▸ About this task
In exact form, set down only those lines of the material that run from its first line to the line with "(** [struct page];", inclusive.

▸ Information

■ ■ ■ ■ ■

(* ===== verification/Vm.v ===== *)
(** Virtual memory: the page tables of src/src/mem/i386-paging.c and the memory
    contexts of src/src/mem/vm.c.

    A context has a bitmap of its virtual pages and a list of ranges, the
    allocations in it; the list is a list of DList.v whose objects live in
    [w_ranges].  A page directory and a page table are maps from the index to
    the entry; an entry that is not in the map has never been set, its memory
    is zero.  Page tables are known by their physical address, which is what a
    directory entry holds; the code writes to them through the kernel's mapping
    of that memory, and faults when there is none.  [w_supply] has the
    addresses [kmalloc] hands out next; the shards of a mapping are a list.  What else is stored in memory is not
    part of the model, neither is the processor's cache of the page tables. *)
From stdpp Require Import base numbers list gmap.
From Stdlib Require Import ZArith Lia Bool.
From S2P Require Import Prelude Spinlock Bitmap PageAlloc DList.

Open Scope Z_scope.

Definition VM_RW : Z := 1.
Definition VM_USER : Z := 2.
Definition VM_FREE : Z := 4.
Definition VM_TFORK : Z := 8.
Definition VM_NOCOW : Z := 16.
Definition VM_ZERO : Z := 32.
Definition VM_MAP_USER_ONLY : Z := 512.
Definition VM_FIXED : Z := 1024.
Definition VM_MAP_LESS_OK : Z := 2048.

Definition CLEANUP_FLAGS (x : Z) : Z :=
  Z.land x (Z.lor VM_RW (Z.lor VM_USER (Z.lor VM_FREE (Z.lor VM_TFORK VM_NOCOW)))).

(** [struct page]; the bits the code does not use are left out. *)
Record page : Type := Page {
  pg_present : bool;
  pg_rw : bool;
  pg_user : bool;
  pg_frame : Z;
}.

Definition zero_page : page := Page false false false 0.

(** [struct vm_alloc_shard] *)
Record vm_alloc_shard : Type := Shard { sh_addr : Z; sh_phys : Z }.

(** [vm_alloc_t]; [self] is the address of the object, [next] and [previous]
    are in its node. *)
Record vm_range : Type := Range {
  vr_ctx : Z;
  vr_addr : Z;
  vr_size : Z;
  vr_flags : Z;
  vr_shards : list vm_alloc_shard;
  vr_phys : Z;
}.

Record vm_ctx : Type := VmCtx {
  vc_lock : Z;
  vc_bitmap : bitmap;
  vc_ranges : Z;
  vc_page_dir : Z;
  vc_page_dir_phys : Z;
}.

Record vmworld : Type := World {
  w_ctxs : gmap Z vm_ctx;
  w_ranges : dheap vm_range;
  w_phys : mem_page_alloc_ctx;
  w_dirs : gmap (Z * Z) page;
  w_tables : gmap (Z * Z) page;
  w_alloc_end : Z;
  w_supply : list Z;
  w_kmalloc_ready : bool;
  w_have_ranges : Z;
}.

Implicit Types w : vmworld.

(** The address of [vm_kernel_ctx]. *)
Definition VM_KERNEL : Z := 0x1000.

Definition set_ctxs w c : vmworld :=
  World c (w_ranges w) (w_phys w) (w_dirs w) (w_tables w) (w_alloc_end w) (w_supply w)
    (w_kmalloc_ready w) (w_have_ranges w).
Definition set_ranges w r : vmworld :=
  World (w_ctxs w) r (w_phys w) (w_dirs w) (w_tables w) (w_alloc_end w) (w_supply w)
    (w_kmalloc_ready w) (w_have_ranges w).
Definition set_phys w p : vmworld :=
  World (w_ctxs w) (w_ranges w) p (w_dirs w) (w_tables w) (w_alloc_end w) (w_supply w)
    (w_kmalloc_ready w) (w_have_ranges w).
Definition set_dirs w d : vmworld :=
  World (w_ctxs w) (w_ranges w) (w_phys w) d (w_tables w) (w_alloc_end w) (w_supply w)
    (w_kmalloc_ready w) (w_have_ranges w).
Definition set_tables w t : vmworld :=
  World (w_ctxs w) (w_ranges w) (w_phys w) (w_dirs w) t (w_alloc_end w) (w_supply w)
    (w_kmalloc_ready w) (w_have_ranges w).
Definition set_supply w l : vmworld :=
  World (w_ctxs w) (w_ranges w) (w_phys w) (w_dirs w) (w_tables w) (w_alloc_end w) l
    (w_kmalloc_ready w) (w_have_ranges w).
Definition set_have_ranges w n : vmworld :=
  World (w_ctxs w) (w_ranges w) (w_phys w) (w_dirs w) (w_tables w) (w_alloc_end w) (w_supply w)
    (w_kmalloc_ready w) n.

Definition load_ctx w (ctx : Z) : outcome vm_ctx :=
  match w_ctxs w !! ctx with Some c => Ret c | None => Fault end.

Definition store_ctx w (ctx : Z) (c : vm_ctx) : vmworld := set_ctxs w (<[ctx := c]> (w_ctxs w)).

Definition set_bitmap (c : vm_ctx) (b : bitmap) : vm_ctx :=
  VmCtx (vc_lock c) b (vc_ranges c) (vc_page_dir c) (vc_page_dir_phys c).
Definition set_head (c : vm_ctx) (r : Z) : vm_ctx :=
  VmCtx (vc_lock c) (vc_bitmap c) r (vc_page_dir c) (vc_page_dir_phys c).
Definition set_ctx_lock (c : vm_ctx) (l : Z) : vm_ctx :=
  VmCtx l (vc_bitmap c) (vc_ranges c) (vc_page_dir c) (vc_page_dir_phys c).

(** [spinlock_get(&ctx->lock, -1)] and [spinlock_release(&ctx->lock)] *)
Definition ctx_acquire w (ctx : Z) : outcome vmworld :=
  c ← load_ctx w ctx;
  l ← lock_acquire (vc_lock c);
  Ret (store_ctx w ctx (set_ctx_lock c l)).

Definition ctx_release w (ctx : Z) : outcome vmworld :=
  c ← load_ctx w ctx;
  Ret (store_ctx w ctx (set_ctx_lock c (spinlock_release (vc_lock c)))).

(** * Ranges *)

(** The address of the array [malloc_ranges] and [sizeof(vm_alloc_t)]. *)
Definition MALLOC_RANGES : Z := 0x110000.
Definition SIZEOF_RANGE : Z := 36.

(** An element of the array while [kmalloc] is not ready; later what [kmalloc]
    gives, 0 when it fails. *)
Definition new_range w : outcome (Z * vmworld) :=
  if negb (w_kmalloc_ready w) then
    if nz (w_have_ranges w) then
      Ret (MALLOC_RANGES + (50 - w_have_ranges w) * SIZEOF_RANGE, set_have_ranges w (w_have_ranges w - 1))
    else Panic
  else
    match w_supply w with
    | a :: l => Ret (a, set_supply w l)
    | [] => Ret (0, w)
    end.

(** The object at [a] with the content [r] is put in front. *)
Definition insert_range w (ctx a : Z) (r : vm_range) : outcome vmworld :=
  c ← load_ctx w ctx;
  '(h, head) ← list_push (w_ranges w) (vc_ranges c) a r;
  Ret (store_ctx (set_ranges w h) ctx (set_head c head)).

Fixpoint get_range_loop (fuel : nat) (h : dheap vm_range) (addr : Z) (phys : bool) (range : Z) : outcome Z :=
  match fuel with
  | O => Spin
  | S fuel =>
    if range =? 0 then Ret 0 else
    n ← load_node h range;
    let start := if phys then vr_phys (nd_data n) else vr_addr (nd_data n) in
    if (start <=? addr) && (addr <? u32 (start + vr_size (nd_data n))) then Ret range
    else get_range_loop fuel h addr phys (nd_next n)
  end.

Definition get_range w (ctx addr : Z) (phys : bool) : outcome Z :=
  c ← load_ctx w ctx;
  unmapped ← (if negb phys then b ← bitmap_get (vc_bitmap c) (addr / PAGE_SIZE); Ret (b =? 0) else Ret false);
  if (unmapped : bool) then Ret 0 else
  get_range_loop (S (base.size (w_ranges w))) (w_ranges w) addr phys (vc_ranges c).

Definition vm_get w (ctx addr : Z) (phys : bool) : outcome (Z * vmworld) :=
  w ← ctx_acquire w ctx;
  range ← get_range w ctx addr phys;
  w ← ctx_release w ctx;
  Ret (range, w).

Definition valloc_translate w (ctx raddress : Z) (phys : bool) : outcome (Z * vmworld) :=
  '(range, w) ← vm_get w ctx raddress phys;
  if range =? 0 then Ret (0, w) else
  n ← load_node (w_ranges w) range;
  let r := nd_data n in
  Ret (u32 ((if phys then vr_addr r else vr_phys r) + (raddress - (if phys then vr_phys r else vr_addr r))), w).

(** The check of a fixed request: is one of the pages taken? *)
Fixpoint fixed_loop (fuel : nat) (b : bitmap) (page_num sz i : Z) : outcome bool :=
  match fuel with
  | O => Spin
  | S fuel =>
    if i <? sz then
      t ← bitmap_get b (u32 (page_num + i));
      if nz t then Ret true else fixed_loop fuel b page_num sz (i + 1)
    else Ret false
  end.

(** The conflicting range is only looked up for the log. *)
Definition alloc_virt w (ctx sz request : Z) (fixed : bool) : outcome (Z * vmworld) :=
  let virt := ALIGN_DOWN request PAGE_SIZE in
  let page_num := virt / PAGE_SIZE in
  c ← load_ctx w ctx;
  if nz request && fixed then
    taken ← fixed_loop (S (Z.to_nat sz)) (vc_bitmap c) page_num sz 0;
    if (taken : bool) then Ret (0, w) else
    b ← bitmap_set (vc_bitmap c) page_num sz;
    Ret (virt, store_ctx w ctx (set_bitmap c b))
  else
    '(page_num, b) ← bitmap_find (vc_bitmap c) page_num sz;
    if page_num =? u32 (-1) then Ret (0, store_ctx w ctx (set_bitmap c b)) else
    b ← bitmap_set b page_num sz;
    Ret (u32 (page_num * PAGE_SIZE), store_ctx w ctx (set_bitmap c b)).

(** * Page tables *)

(** [ctx->dir_entries[i]]; a NULL context is not mapped. *)
Definition load_dir w (pd i : Z) : outcome page :=
  if pd =? 0 then Fault else Ret (default zero_page (w_dirs w !! (pd, i))).

(** The kernel's address of a page table: early tables are mapped one to one,
    the others are looked up. *)
Definition table_addr w (phys_table : Z) : outcome (Z * vmworld) :=
  if phys_table <? w_alloc_end w then Ret (phys_table, w)
  else valloc_translate w VM_KERNEL phys_table true.

(** The entry with index [i] of the table at [phys_table], which is written
    through [page_table]. *)
Definition store_entry w (page_table phys_table i : Z) (p : page) : outcome vmworld :=
  if page_table =? 0 then Fault
  else Ret (set_tables w (<[(phys_table, i) := p]> (w_tables w))).

Section Paging.
(** [vm_alloc(VM_KERNEL, &page_table_alloc, 1, NULL, VM_RW | VM_ZERO)]: the
    virtual and the physical address. *)
Context (alloc_table : vmworld -> outcome (Z * Z * vmworld)).

(** One pass of the loop of [paging_set_range]. *)
Definition set_page w (pd current_virt phys flags : Z) : outcome vmworld :=
  let page_dir_offset := Z.shiftr current_virt 22 in
  let page_table_offset := Z.shiftr current_virt 12 mod 1024 in
  d ← load_dir w pd page_dir_offset;
  '(page_table, phys_table, w) ←
    (if pg_present d then
       let phys_table := u32 (Z.shiftl (pg_frame d) 12) in
       '(t, w) ← table_addr w phys_table; Ret (t, phys_table, w)
     else
       '(page_table, phys_table, w) ← alloc_table w;
       let d := Page true true true (Z.shiftr phys_table 12) in
       Ret (page_table, phys_table, set_dirs w (<[(pd, page_dir_offset) := d]> (w_dirs w))));
  store_entry w page_table phys_table page_table_offset
    (Page true (has_flag flags VM_RW) (has_flag flags VM_USER) (Z.shiftr phys 12)).

Fixpoint set_range_loop (fuel : nat) w (pd virt_addr phys_addr sz flags off : Z) : outcome vmworld :=
  match fuel with
  | O => Spin
  | S fuel =>
    if off <? sz then
      w ← set_page w pd (u32 (virt_addr + off)) (u32 (phys_addr + off)) flags;
      set_range_loop fuel w pd virt_addr phys_addr sz flags (u32 (off + PAGE_SIZE))
    else Ret w
  end.

(** The offset wraps, and the loop does not end, for sizes above 0xfffff000. *)
Definition paging_set_range w (pd virt_addr phys_addr sz flags : Z) : outcome vmworld :=
  set_range_loop (S (Z.to_nat (RDIV sz PAGE_SIZE))) w pd virt_addr phys_addr sz flags 0.

Definition clear_page w (pd current_virt : Z) : outcome vmworld :=
  let page_dir_offset := Z.shiftr current_virt 22 in
  let page_table_offset := Z.shiftr current_virt 12 mod 1024 in
  d ← load_dir w pd page_dir_offset;
  if negb (pg_present d) then Ret w else
  let phys_table := u32 (Z.shiftl (pg_frame d) 12) in
  '(page_table, w) ← table_addr w phys_table;
  let p := default zero_page (w_tables w !! (phys_table, page_table_offset)) in
  store_entry w page_table phys_table page_table_offset (Page false (pg_rw p) (pg_user p) (pg_frame p)).

Fixpoint clear_range_loop (fuel : nat) w (pd virt_addr sz off : Z) : outcome vmworld :=
  match fuel with
  | O => Spin
  | S fuel =>
    if off <? sz then
      w ← clear_page w pd (u32 (virt_addr + off));
      clear_range_loop fuel w pd virt_addr sz (u32 (off + PAGE_SIZE))
    else Ret w
  end.

Definition paging_clear_range w (pd virt_addr sz : Z) : outcome vmworld :=
  clear_range_loop (S (Z.to_nat (RDIV sz PAGE_SIZE))) w pd virt_addr sz 0.

(** [bzero] of [n] pages at [virt] that are mapped to [phys]: page tables and
    directories there become empty. *)
Definition zero_pages w (virt phys n : Z) : vmworld :=
  let w := set_dirs w (filter (fun e => ~ (virt <= e.1.1 < virt + n * PAGE_SIZE)) (w_dirs w)) in
  set_tables w (filter (fun e => ~ (phys <= e.1.1 < phys + n * PAGE_SIZE)) (w_tables w)).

■ ■ ■ ■ ■

▸ Response area
(* ===== verification/Vm.v ===== *)
(** Virtual memory: the page tables of src/src/mem/i386-paging.c and the memory
    contexts of src/src/mem/vm.c.

    A context has a bitmap of its virtual pages and a list of ranges, the
    allocations in it; the list is a list of DList.v whose objects live in
    [w_ranges].  A page directory and a page table are maps from the index to
    the entry; an entry that is not in the map has never been set, its memory
    is zero.  Page tables are known by their physical address, which is what a
    directory entry holds; the code writes to them through the kernel's mapping
    of that memory, and faults when there is none.  [w_supply] has the
    addresses [kmalloc] hands out next; the shards of a mapping are a list.  What else is stored in memory is not
    part of the model, neither is the processor's cache of the page tables. *)
From stdpp Require Import base numbers list gmap.
From Stdlib Require Import ZArith Lia Bool.
From S2P Require Import Prelude Spinlock Bitmap PageAlloc DList.

Open Scope Z_scope.

Definition VM_RW : Z := 1.
Definition VM_USER : Z := 2.
Definition VM_FREE : Z := 4.
Definition VM_TFORK : Z := 8.
Definition VM_NOCOW : Z := 16.
Definition VM_ZERO : Z := 32.
Definition VM_MAP_USER_ONLY : Z := 512.
Definition VM_FIXED : Z := 1024.
Definition VM_MAP_LESS_OK : Z := 2048.

Definition CLEANUP_FLAGS (x : Z) : Z :=
  Z.land x (Z.lor VM_RW (Z.lor VM_USER (Z.lor VM_FREE (Z.lor VM_TFORK VM_NOCOW)))).

(** [struct page]; the bits the code does not use are left out. *)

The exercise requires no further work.